Competing interests: The authors have declared that no competing interests exist.
Candida albicans is not only a common commensal of the vaginal and gastrointestinal tract (GIT) of humans, but also an important cause of infections worldwide and is therefore considered an opportunistic pathogen. C. albicans can cause superficial but also more severe, frequently life-threatening, systemic infections. The latter may occur when the microbiota is disturbed and immune defenses are compromised, thus allowing the dissemination of the fungus from commensal pools, in particular the GIT, to vital organs. Therefore, gastrointestinal C. albicans colonization can be seen as a predisposing factor of life-threatening infections. However, recent evidence indicates that commensal coexistence of C. albicans with the human host is not only detrimental. In fact, beneficial effects of C. albicans colonization to human health, most likely, have been an evolutionary pressure for its establishment as a commensal. Here, we review recent studies that demonstrate both beneficial and detrimental effects of this pathobiont to human health upon colonization of the human gut.
Is the gut a source for C. albicans systemic infections?
Different studies suggested that the gut is the main reservoir from which C. albicans can translocate through the intestinal barrier causing blood stream infections (BSIs) . Immunocompromised animals or those with disrupted intestinal barriers can develop BSI leading to dissemination, colonization of vital organs, and death. Molecular typing studies have demonstrated that systemic infections originate from the gastrointestinal tract (GIT) . Genetic similarity between C. albicans blood isolates and the corresponding strains isolated from stools was found in systemically infected patients . A comparative analysis of the mycobiota in fecal and blood samples from allogenic hematopoietic cell transplant patients has revealed an expansion of the intestinal Candida species prior to dissemination . In fact, the majority of intensive care unit (ICU) patients, a major risk group for systemic Candida infections, seem to show increased sizes of certain Candida populations in the gut . Therefore, microbial dysbiosis and Candida overgrowth in the gut can be considered a risk and a source for systemic candidiasis, besides catheter-derived nosocomial candidemia.
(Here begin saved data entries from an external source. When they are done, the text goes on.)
(** A process whose configuration is there, with a given ABI loader and
    a given answer of the wallet constructor. *)
Definition process (json : string -> result (option Abi)) (wallet : result string) : system :=
  System (env Stub.process) json (fun _ => Ok tt) (fun _ => wallet) (fun _ _ => Ok tt).

(** A process without any configuration. *)
Definition bare : system :=
  System (fun _ => None) (fun _ => Ok (Some [])) (fun _ => Ok tt)
    (fun _ => Ok "0xUser"%string) (fun _ _ => Ok tt).

(** A process that lacks the token address only. *)
Definition tokenless : system :=
  System
    (fun name =>
       if (name =? "RPC_URL")%string then Some "https://rpc.sepolia.linea.build"%string
       else if (name =? "CONTRACT_ADDRESS")%string then Some "0xMarket"%string
       else if (name =? "ERC20_TOKEN_ADDRESS")%string then Some ""%string
       else None)
    (fun _ => Ok (Some [])) (fun _ => Ok tt) (fun _ => Ok "0xUser"%string) (fun _ _ => Ok tt).

(** A process that lacks the market address only. *)
Definition marketless : system :=
  System
    (fun name =>
       if (name =? "RPC_URL")%string then Some "https://rpc.sepolia.linea.build"%string
       else if (name =? "ERC20_TOKEN_ADDRESS")%string then Some "0xToken"%string
       else None)
    (fun _ => Ok (Some [])) (fun _ => Ok tt) (fun _ => Ok "0xUser"%string) (fun _ _ => Ok tt).

(** The market ABI document is missing. *)
Definition no_market_abi (path : string) : result (option Abi) :=
  if (path =? "../contracts/PredictionMarketV3_4.json")%string
  then Err "ENOENT: no such file or directory"
  else Ok (Some []).

(** The token ABI document is missing. *)
Definition no_token_abi (path : string) : result (option Abi) :=
  if (path =? "../contracts/ERC20.json")%string
  then Err "ENOENT: no such file or directory"
  else Ok (Some []).

(** The stub node with a gas estimation that reverts, and with a symbol
    read that fails when [symbol_fails]. *)
Definition node (symbol_fails : bool) (estimate : result Z) : Rpc.api Stub.ledger :=
  Rpc.Api Stub.ledger
    (fun _ _ => Ok 1000000000000000000)
    (fun _ _ => Ok 6)
    (fun _ _ => if symbol_fails then Err "call revert exception" else Ok "USDC"%string)
    (fun _ _ => Ok "USD Coin"%string)
    (fun l _ _ _ => Ok (Stub.approved l))
    (fun l _ _ => Ok (Stub.tokenBalance l))
    (fun _ _ _ _ => Ok (0, [0; 0]))
    (fun _ _ => estimate)
    (fun _ => Ok (Some 500000000))
    Stub.send
    (fun l _ => (Ok (Rpc.Receipt 12345678 89234), l)).

End Fixture.

(* ================================================================== *)
(** * Properties                                                       *)
(* ================================================================== *)

(** ** Decimal strings *)

Section DecimalStrings.

Local Open Scope list_scope.

Lemma digit_char_value (d : Z) : 0 <= d < 10 -> digit_value (digit_char d) = d.
Proof.
  intros Hd. unfold digit_value, digit_char, code.
  rewrite nat_ascii_embedding by lia. lia.
Qed.

Lemma digit_char_is_digit (d : Z) : 0 <= d < 10 -> is_digit (digit_char d) = true.
Proof.
  intros Hd. unfold is_digit, digit_char, code.
  rewrite nat_ascii_embedding by lia.
  apply andb_true_intro; split; apply Z.leb_le; lia.
Qed.

Lemma digits_value_app (s t : chars) :
  forall a, digits_value a (s ++ t) = digits_value (digits_value a s) t.
Proof. induction s as [|c s IH]; intros a; simpl; auto. Qed.

Lemma digits_loop_spec (fuel : nat) :
  forall n acc, 0 <= n < 2 ^ Z.of_nat fuel ->
    exists ds, digits_loop fuel n acc = ds ++ acc
               /\ forallb is_digit ds = true
               /\ digits_value 0 ds = n
               /\ (fuel <> O -> ds <> []).
Proof.
  induction fuel as [|fuel IH]; intros n acc Hn.
  - exists []. simpl in *. repeat split; auto; lia.
  - assert (Hd : 0 <= n mod 10 < 10) by (apply Z.mod_pos_bound; lia).
    cbn [digits_loop]. destruct (n / 10 =? 0) eqn:Hq.
    + apply Z.eqb_eq in Hq.
      exists [digit_char (n mod 10)]. repeat split.
      * simpl. now rewrite digit_char_is_digit.
      * simpl. rewrite digit_char_value by assumption.
        pose proof (Z.div_mod n 10). lia.
      * discriminate.
    + apply Z.eqb_neq in Hq.
      destruct (IH (n / 10) (digit_char (n mod 10) :: acc)) as (ds & E & Hds & Hv & _).
      { split; [apply Z.div_pos; lia|].
        apply Z.div_lt_upper_bound; [lia|].
        rewrite Nat2Z.inj_succ, Z.pow_succ_r in Hn by lia. lia. }
      exists (ds ++ [digit_char (n mod 10)]). repeat split.
      * rewrite E, <- app_assoc. reflexivity.
      * rewrite forallb_app, Hds. simpl. now rewrite digit_char_is_digit.
      * rewrite digits_value_app, Hv. simpl.
        rewrite digit_char_value by assumption.
        pose proof (Z.div_mod n 10). lia.
      * intros _ Hnil. apply app_eq_nil in Hnil. destruct Hnil; discriminate.
Qed.

Lemma nat_digits_spec (n : Z) :
  0 <= n ->
  forallb is_digit (nat_digits n) = true
  /\ digits_value 0 (nat_digits n) = n
  /\ nat_digits n <> [].
Proof.
  intros Hn. unfold nat_digits.
  destruct (digits_loop_spec (S (Z.to_nat (Z.log2 n))) n []) as (ds & E & Hds & Hv & Hne).
  - split; [assumption|].
    rewrite Nat2Z.inj_succ, Z2Nat.id by apply Z.log2_nonneg.
    destruct (Z.eq_dec n 0) as [->|Hz]; [reflexivity|].
    apply Z.log2_spec. lia.
  - rewrite E, app_nil_r. auto.
Qed.

Lemma digits_value_zeros (j : nat) (s : chars) :
  digits_value 0 (repeat "0"%char j ++ s) = digits_value 0 s.
Proof. induction j as [|j IH]; simpl; auto. Qed.

Lemma is_digit_other (c : ascii) :
  is_digit c = true ->
  (c =? "-")%char = false /\ (c =? "+")%char = false /\ (c =? ".")%char = false
  /\ is_space c = false /\ radix_of_prefix c = None.
Proof.
  destruct c as [[] [] [] [] [] [] [] []]; vm_compute; intros H;
    try discriminate H; repeat split.
Qed.

Lemma trim_start_id (s : chars) :
  forallb (fun c => negb (is_space c)) s = true -> trim_start s = s.
Proof.
  destruct s as [|c s]; simpl; auto.
  intros H. apply andb_prop in H. destruct H as [H _].
  destruct (is_space c); [discriminate|reflexivity].
Qed.

Lemma trim_id (s : chars) :
  forallb (fun c => negb (is_space c)) s = true -> trim s = s.
Proof.
  intros H. unfold trim. rewrite (trim_start_id s H).
  rewrite trim_start_id; [apply rev_involutive|].
  apply forallb_forall. intros c Hc. apply in_rev in Hc.
  revert c Hc. now apply forallb_forall.
Qed.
Is intestinal C. albicans colonization responsible for specific human pathologies?
Since most of the human population is colonized by C. albicans, a colonization of the gut per se can be considered as normal. However, in certain cases, C. albicans colonization has been associated with intestinal pathologies (Fig 1). Crohn disease (CD), an inflammatory bowel disease (IBD), has long been suspected to arise from inappropriate immune responses to the intestinal microbiota, and compelling evidence indicates that the mycobiota plays an essential role in its etiology. CD patients have elevated antibodies against fungal cell wall sugars (originally called anti-Saccharomyces cerevisiae or ASCA antibodies) that can recognize C. albicans. Additionally, C. albicans is more frequently isolated from stools of CD patients (see  for a review). Intestinal CX3CR1+ monocytes mediate specific antifungal responses, and a CX3CR1 polymorphism (T280M) is associated with reduced ASCA levels and impaired immunoglobulin G (IgG) responses against commensal fungi in humans . Also, ulcerative colitis patients colonized with C. albicans experience delayed recovery, and both antifungal therapy and probiotic treatment ameliorate their symptoms .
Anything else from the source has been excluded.